Work required
Only one stretch of the data below should be repeated: the lines from the line containing "The development follows" through the line containing "Definition blit (s", inclusive, exactly as they are.

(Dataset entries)
=======

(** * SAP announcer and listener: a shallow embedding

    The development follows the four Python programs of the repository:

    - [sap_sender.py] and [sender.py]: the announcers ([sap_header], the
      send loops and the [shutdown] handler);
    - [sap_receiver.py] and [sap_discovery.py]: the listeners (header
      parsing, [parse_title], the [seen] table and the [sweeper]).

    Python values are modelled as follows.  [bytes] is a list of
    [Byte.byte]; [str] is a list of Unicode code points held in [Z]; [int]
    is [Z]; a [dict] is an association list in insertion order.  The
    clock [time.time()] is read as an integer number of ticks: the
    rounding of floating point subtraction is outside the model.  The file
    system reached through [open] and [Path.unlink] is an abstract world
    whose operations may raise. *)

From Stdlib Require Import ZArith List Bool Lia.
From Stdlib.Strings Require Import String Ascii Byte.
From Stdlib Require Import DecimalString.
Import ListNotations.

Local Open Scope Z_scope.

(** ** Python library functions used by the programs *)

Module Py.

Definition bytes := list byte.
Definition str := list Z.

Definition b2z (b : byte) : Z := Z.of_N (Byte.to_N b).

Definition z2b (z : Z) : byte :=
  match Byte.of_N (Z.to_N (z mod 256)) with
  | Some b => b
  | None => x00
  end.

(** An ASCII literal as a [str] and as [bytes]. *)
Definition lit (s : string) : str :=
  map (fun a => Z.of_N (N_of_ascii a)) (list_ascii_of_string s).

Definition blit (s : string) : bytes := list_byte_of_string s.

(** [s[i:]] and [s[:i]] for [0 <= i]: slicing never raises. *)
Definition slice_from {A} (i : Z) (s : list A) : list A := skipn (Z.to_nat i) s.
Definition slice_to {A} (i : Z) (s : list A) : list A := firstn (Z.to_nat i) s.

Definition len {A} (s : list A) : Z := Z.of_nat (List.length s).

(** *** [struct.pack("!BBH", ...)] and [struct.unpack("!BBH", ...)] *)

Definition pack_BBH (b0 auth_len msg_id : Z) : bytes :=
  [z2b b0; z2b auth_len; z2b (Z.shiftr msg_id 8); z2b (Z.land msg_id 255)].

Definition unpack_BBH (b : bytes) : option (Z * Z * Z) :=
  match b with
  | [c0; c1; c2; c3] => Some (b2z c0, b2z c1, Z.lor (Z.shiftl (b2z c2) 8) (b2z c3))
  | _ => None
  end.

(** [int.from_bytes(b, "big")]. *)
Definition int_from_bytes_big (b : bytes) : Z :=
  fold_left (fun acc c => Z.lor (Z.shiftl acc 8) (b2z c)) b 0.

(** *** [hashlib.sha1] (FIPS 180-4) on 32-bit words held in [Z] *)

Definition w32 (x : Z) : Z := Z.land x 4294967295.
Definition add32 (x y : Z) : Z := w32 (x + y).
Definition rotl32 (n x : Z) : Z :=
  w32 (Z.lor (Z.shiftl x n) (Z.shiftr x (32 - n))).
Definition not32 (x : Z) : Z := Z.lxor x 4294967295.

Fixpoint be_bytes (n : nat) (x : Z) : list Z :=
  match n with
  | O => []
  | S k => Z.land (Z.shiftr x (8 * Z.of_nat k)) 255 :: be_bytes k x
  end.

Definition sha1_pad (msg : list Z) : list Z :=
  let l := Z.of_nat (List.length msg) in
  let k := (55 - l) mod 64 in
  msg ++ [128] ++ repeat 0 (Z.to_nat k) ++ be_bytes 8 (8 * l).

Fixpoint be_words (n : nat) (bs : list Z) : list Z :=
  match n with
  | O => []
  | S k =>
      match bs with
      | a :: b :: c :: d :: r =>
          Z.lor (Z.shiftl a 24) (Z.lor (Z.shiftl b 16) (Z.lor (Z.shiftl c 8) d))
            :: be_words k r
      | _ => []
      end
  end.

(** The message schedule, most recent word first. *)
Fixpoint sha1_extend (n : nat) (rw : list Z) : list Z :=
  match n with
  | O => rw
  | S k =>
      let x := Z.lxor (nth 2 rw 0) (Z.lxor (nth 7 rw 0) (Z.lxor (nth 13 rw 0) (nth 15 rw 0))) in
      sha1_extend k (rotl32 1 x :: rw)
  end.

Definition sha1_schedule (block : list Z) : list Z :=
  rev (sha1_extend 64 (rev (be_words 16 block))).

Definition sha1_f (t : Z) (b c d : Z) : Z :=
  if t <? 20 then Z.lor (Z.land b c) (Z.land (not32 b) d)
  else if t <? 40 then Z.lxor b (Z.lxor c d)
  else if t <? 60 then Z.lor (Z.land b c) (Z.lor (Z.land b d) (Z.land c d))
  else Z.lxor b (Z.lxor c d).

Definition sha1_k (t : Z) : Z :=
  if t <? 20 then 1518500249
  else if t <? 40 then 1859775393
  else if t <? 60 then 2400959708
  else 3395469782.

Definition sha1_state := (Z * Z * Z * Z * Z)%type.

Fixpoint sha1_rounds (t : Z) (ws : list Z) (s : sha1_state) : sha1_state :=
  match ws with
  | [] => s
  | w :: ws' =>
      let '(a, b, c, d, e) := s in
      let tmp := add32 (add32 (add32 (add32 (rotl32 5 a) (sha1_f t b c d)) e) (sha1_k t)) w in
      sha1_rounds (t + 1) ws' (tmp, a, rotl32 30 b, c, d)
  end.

=======

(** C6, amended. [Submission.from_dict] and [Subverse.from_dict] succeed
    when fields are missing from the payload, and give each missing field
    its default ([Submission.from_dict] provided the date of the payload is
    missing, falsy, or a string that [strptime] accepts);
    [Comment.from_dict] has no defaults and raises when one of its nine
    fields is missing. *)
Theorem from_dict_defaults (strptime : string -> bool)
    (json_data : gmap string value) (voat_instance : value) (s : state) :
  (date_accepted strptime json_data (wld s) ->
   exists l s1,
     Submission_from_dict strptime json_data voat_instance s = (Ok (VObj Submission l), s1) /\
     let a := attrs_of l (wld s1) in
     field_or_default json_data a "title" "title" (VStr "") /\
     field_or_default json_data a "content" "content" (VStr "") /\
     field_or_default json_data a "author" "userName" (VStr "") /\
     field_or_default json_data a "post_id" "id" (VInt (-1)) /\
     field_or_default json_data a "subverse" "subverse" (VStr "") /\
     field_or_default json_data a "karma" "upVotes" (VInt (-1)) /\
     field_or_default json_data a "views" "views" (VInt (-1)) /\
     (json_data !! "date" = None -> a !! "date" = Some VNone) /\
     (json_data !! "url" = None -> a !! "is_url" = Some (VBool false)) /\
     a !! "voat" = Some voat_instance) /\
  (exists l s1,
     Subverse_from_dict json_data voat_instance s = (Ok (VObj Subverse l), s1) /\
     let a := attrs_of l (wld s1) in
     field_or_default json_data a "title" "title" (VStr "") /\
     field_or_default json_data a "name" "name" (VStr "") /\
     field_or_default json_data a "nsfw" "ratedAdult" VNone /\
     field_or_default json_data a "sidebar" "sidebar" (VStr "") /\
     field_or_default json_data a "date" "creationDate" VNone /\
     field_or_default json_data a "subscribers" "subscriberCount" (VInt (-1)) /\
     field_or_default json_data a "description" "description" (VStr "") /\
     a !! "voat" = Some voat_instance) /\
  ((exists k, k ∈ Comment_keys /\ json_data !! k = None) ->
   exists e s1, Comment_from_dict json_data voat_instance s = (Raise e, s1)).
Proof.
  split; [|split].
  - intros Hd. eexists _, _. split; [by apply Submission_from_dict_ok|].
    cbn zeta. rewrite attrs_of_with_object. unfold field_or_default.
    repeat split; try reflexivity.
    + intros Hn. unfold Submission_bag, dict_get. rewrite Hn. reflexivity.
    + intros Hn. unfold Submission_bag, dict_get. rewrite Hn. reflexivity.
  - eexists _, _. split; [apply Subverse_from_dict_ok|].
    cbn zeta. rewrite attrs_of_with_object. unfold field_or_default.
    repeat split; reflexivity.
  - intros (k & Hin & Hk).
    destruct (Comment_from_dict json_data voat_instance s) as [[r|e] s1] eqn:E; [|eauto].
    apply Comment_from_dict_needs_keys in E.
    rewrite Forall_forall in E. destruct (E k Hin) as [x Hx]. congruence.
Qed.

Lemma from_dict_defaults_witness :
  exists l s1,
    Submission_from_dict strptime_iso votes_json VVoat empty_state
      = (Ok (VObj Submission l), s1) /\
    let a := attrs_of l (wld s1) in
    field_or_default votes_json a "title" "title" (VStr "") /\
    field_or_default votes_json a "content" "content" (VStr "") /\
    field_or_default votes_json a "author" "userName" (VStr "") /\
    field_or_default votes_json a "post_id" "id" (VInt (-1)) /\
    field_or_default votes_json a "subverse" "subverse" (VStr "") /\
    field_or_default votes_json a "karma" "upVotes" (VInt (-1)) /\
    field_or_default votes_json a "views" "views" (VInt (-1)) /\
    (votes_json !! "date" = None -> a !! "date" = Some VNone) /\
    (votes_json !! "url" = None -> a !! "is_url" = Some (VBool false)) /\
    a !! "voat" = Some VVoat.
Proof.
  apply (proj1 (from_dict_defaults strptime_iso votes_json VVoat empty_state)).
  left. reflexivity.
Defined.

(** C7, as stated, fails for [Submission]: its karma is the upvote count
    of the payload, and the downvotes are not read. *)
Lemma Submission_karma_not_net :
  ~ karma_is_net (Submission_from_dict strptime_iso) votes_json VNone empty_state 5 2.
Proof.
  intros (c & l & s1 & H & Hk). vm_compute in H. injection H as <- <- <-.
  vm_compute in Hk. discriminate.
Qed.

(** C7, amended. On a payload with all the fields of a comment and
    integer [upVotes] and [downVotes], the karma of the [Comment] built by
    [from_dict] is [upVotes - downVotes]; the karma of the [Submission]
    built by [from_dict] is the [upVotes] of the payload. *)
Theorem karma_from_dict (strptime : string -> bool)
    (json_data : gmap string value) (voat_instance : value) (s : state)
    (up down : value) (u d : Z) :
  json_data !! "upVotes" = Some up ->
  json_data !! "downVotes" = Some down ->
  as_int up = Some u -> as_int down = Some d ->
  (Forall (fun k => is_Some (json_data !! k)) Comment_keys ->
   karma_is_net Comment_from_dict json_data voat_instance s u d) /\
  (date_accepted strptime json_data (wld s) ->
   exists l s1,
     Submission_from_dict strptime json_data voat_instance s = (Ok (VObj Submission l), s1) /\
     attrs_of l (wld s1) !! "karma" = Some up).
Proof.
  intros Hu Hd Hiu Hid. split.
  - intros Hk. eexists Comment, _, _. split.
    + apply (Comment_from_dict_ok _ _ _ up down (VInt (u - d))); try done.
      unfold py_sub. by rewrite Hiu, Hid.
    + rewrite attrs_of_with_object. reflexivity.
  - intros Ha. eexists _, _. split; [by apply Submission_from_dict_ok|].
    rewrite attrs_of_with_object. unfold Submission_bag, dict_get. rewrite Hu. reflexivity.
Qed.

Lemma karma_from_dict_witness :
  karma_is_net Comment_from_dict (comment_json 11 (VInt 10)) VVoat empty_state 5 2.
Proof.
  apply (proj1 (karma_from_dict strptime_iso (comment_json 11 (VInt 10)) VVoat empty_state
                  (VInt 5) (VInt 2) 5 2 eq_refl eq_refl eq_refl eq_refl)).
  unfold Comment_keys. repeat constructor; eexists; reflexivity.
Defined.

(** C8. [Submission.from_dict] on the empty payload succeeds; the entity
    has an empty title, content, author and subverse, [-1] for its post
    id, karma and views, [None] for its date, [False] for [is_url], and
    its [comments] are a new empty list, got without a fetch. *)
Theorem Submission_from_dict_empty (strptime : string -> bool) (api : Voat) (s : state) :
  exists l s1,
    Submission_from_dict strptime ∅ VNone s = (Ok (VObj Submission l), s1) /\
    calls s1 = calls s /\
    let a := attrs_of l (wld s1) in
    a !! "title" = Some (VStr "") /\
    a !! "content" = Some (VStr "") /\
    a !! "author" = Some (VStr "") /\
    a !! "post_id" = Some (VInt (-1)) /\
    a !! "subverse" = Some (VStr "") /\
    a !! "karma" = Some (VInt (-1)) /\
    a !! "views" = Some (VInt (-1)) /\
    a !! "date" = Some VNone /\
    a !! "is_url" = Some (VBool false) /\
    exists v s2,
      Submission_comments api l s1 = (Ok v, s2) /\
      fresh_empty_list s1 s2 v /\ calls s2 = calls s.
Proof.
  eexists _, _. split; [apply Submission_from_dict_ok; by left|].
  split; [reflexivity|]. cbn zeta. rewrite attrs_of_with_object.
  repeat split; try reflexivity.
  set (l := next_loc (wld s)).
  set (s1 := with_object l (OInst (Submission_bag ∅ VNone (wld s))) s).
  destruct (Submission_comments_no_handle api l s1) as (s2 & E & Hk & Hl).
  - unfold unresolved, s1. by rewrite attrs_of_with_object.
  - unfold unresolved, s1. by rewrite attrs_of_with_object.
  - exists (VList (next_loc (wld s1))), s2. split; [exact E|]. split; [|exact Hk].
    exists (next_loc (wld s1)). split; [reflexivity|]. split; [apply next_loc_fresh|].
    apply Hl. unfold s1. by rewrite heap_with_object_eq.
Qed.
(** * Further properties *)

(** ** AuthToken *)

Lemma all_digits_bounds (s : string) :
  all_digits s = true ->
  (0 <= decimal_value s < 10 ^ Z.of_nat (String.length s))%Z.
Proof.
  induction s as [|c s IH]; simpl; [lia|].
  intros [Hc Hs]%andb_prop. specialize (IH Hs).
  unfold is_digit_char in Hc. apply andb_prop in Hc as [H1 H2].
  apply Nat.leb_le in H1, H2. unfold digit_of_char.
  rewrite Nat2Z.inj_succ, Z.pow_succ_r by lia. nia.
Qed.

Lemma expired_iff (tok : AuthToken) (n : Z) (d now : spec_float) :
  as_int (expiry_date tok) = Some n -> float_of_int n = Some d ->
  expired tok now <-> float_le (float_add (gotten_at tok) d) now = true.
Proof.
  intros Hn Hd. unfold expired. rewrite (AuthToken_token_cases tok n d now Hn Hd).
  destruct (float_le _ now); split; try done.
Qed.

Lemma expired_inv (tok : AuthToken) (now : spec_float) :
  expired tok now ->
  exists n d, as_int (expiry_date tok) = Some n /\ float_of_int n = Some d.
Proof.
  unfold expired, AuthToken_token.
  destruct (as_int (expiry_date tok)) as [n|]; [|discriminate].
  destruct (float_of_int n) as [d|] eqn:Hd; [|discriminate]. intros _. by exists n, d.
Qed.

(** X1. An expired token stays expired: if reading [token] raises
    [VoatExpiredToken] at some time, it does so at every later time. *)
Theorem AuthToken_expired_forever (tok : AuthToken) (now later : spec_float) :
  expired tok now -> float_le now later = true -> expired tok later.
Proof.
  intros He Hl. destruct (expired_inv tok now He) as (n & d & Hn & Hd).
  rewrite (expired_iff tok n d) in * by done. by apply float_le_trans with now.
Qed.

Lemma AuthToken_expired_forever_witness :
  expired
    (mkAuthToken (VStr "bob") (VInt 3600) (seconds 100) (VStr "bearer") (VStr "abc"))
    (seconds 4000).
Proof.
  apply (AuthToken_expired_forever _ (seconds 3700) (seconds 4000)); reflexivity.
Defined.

=======

Solution
    The development follows the four Python programs of the repository:

    - [sap_sender.py] and [sender.py]: the announcers ([sap_header], the
      send loops and the [shutdown] handler);
    - [sap_receiver.py] and [sap_discovery.py]: the listeners (header
      parsing, [parse_title], the [seen] table and the [sweeper]).

    Python values are modelled as follows.  [bytes] is a list of
    [Byte.byte]; [str] is a list of Unicode code points held in [Z]; [int]
    is [Z]; a [dict] is an association list in insertion order.  The
    clock [time.time()] is read as an integer number of ticks: the
    rounding of floating point subtraction is outside the model.  The file
    system reached through [open] and [Path.unlink] is an abstract world
    whose operations may raise. *)

From Stdlib Require Import ZArith List Bool Lia.
From Stdlib.Strings Require Import String Ascii Byte.
From Stdlib Require Import DecimalString.
Import ListNotations.

Local Open Scope Z_scope.

(** ** Python library functions used by the programs *)

Module Py.

Definition bytes := list byte.
Definition str := list Z.

Definition b2z (b : byte) : Z := Z.of_N (Byte.to_N b).

Definition z2b (z : Z) : byte :=
  match Byte.of_N (Z.to_N (z mod 256)) with
  | Some b => b
  | None => x00
  end.

(** An ASCII literal as a [str] and as [bytes]. *)
Definition lit (s : string) : str :=
  map (fun a => Z.of_N (N_of_ascii a)) (list_ascii_of_string s).

Definition blit (s : string) : bytes := list_byte_of_string s.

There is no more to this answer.